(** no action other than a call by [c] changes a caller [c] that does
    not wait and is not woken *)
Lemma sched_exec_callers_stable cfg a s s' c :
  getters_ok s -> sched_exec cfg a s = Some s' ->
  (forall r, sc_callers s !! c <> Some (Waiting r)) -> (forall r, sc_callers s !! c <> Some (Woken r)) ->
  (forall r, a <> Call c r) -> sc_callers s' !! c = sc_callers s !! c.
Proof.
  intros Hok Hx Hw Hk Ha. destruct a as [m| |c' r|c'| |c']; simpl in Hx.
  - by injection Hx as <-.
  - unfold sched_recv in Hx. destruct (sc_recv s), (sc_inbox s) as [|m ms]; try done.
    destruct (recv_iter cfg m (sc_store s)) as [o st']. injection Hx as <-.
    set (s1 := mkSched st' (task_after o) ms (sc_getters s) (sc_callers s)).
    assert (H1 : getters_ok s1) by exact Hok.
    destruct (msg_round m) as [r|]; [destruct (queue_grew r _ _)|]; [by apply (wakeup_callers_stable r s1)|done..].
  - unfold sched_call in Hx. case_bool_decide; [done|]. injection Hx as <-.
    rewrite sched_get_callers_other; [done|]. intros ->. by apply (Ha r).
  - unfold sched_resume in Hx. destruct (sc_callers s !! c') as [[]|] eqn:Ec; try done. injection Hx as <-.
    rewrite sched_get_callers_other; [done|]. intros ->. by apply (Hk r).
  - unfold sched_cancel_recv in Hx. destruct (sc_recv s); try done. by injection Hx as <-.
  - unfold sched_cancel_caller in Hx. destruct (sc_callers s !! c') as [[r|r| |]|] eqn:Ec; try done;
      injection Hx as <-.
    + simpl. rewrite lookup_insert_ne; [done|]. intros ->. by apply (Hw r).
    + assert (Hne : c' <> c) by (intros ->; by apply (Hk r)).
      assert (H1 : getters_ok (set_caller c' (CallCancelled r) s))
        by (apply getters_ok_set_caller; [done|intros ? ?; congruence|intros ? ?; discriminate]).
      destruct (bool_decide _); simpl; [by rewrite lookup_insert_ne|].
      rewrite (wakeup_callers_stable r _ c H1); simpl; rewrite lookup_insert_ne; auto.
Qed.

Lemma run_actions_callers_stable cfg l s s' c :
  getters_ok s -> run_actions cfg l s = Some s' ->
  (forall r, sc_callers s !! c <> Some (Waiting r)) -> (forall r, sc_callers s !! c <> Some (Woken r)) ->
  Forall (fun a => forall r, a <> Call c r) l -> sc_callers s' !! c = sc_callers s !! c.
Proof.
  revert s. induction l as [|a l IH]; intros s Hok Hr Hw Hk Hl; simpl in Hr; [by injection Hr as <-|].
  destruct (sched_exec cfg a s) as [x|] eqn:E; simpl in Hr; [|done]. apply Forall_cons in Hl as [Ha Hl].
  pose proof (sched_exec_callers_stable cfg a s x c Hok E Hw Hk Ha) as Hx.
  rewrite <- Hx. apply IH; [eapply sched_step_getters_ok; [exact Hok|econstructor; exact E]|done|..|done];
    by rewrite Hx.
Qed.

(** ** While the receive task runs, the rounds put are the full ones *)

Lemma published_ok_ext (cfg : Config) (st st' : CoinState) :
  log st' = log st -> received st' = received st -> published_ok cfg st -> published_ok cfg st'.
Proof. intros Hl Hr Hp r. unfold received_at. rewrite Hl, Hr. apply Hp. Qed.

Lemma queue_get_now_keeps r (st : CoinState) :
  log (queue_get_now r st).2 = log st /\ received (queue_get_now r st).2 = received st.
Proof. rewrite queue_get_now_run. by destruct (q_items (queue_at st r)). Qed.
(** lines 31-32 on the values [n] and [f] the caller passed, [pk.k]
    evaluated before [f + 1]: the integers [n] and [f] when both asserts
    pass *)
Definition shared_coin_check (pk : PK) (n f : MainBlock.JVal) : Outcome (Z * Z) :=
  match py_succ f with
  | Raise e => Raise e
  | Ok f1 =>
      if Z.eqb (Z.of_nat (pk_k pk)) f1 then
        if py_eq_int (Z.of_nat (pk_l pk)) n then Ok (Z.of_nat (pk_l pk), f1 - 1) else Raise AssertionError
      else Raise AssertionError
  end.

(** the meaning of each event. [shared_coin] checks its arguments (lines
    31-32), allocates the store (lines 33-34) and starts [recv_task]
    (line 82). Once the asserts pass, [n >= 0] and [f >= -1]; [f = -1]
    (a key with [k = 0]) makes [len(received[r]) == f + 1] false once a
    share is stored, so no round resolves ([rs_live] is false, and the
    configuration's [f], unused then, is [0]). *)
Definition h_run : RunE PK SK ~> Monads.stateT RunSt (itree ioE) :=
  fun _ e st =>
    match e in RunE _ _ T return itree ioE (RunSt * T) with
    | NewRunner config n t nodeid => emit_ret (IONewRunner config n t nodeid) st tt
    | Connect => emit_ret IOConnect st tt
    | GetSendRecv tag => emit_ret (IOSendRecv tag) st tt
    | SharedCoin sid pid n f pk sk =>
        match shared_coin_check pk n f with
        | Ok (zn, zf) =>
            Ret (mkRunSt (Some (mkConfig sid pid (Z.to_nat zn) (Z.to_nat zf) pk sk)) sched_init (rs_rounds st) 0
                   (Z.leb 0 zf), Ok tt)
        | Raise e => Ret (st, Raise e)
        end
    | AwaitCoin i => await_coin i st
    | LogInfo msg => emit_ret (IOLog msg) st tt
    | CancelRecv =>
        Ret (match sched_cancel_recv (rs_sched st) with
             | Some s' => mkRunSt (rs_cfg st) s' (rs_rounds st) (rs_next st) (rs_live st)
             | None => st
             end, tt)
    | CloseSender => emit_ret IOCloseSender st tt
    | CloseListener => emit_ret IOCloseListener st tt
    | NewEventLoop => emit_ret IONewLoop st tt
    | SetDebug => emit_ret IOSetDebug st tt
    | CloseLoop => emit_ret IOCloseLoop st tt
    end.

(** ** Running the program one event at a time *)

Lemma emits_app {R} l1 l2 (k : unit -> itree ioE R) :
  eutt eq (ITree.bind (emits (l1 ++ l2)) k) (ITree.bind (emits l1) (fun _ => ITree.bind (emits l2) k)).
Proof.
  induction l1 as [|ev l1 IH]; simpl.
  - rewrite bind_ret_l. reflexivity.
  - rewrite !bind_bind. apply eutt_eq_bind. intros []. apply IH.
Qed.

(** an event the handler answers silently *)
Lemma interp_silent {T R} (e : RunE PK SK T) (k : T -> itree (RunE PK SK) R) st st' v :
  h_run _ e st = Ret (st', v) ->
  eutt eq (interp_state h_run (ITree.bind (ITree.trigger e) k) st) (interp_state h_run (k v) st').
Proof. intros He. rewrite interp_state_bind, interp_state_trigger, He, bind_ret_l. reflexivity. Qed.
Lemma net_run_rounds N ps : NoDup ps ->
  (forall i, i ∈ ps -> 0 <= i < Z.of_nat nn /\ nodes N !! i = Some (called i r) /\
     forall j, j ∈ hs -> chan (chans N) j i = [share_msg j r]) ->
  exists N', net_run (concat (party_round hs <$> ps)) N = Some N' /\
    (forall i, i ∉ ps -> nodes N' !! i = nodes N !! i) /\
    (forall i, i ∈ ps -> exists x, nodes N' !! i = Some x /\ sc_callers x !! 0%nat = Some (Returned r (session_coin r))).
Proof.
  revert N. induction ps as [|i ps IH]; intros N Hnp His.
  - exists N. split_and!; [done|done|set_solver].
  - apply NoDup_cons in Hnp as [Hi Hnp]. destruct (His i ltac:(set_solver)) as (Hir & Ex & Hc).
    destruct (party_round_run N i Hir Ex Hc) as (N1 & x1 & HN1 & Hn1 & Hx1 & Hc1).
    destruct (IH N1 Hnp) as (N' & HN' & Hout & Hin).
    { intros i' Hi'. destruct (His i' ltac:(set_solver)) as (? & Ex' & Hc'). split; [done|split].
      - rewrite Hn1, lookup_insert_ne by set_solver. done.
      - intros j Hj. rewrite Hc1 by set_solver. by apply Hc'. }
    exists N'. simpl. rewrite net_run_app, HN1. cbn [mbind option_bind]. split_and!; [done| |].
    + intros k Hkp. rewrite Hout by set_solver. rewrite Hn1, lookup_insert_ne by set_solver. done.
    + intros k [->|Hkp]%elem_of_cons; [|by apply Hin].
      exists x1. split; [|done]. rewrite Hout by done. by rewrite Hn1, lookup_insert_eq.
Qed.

#### TASK DIRECTIONS
Please, from the material above, copy only the lines from the line with "destruct (bool_decide _);" up to and including the line with "getters_ok s -> run_actions", exactly as written.

#### EXPECTED ANSWER
      destruct (bool_decide _); simpl; [by rewrite lookup_insert_ne|].
      rewrite (wakeup_callers_stable r _ c H1); simpl; rewrite lookup_insert_ne; auto.
Qed.

Lemma run_actions_callers_stable cfg l s s' c :
  getters_ok s -> run_actions cfg l s = Some s' ->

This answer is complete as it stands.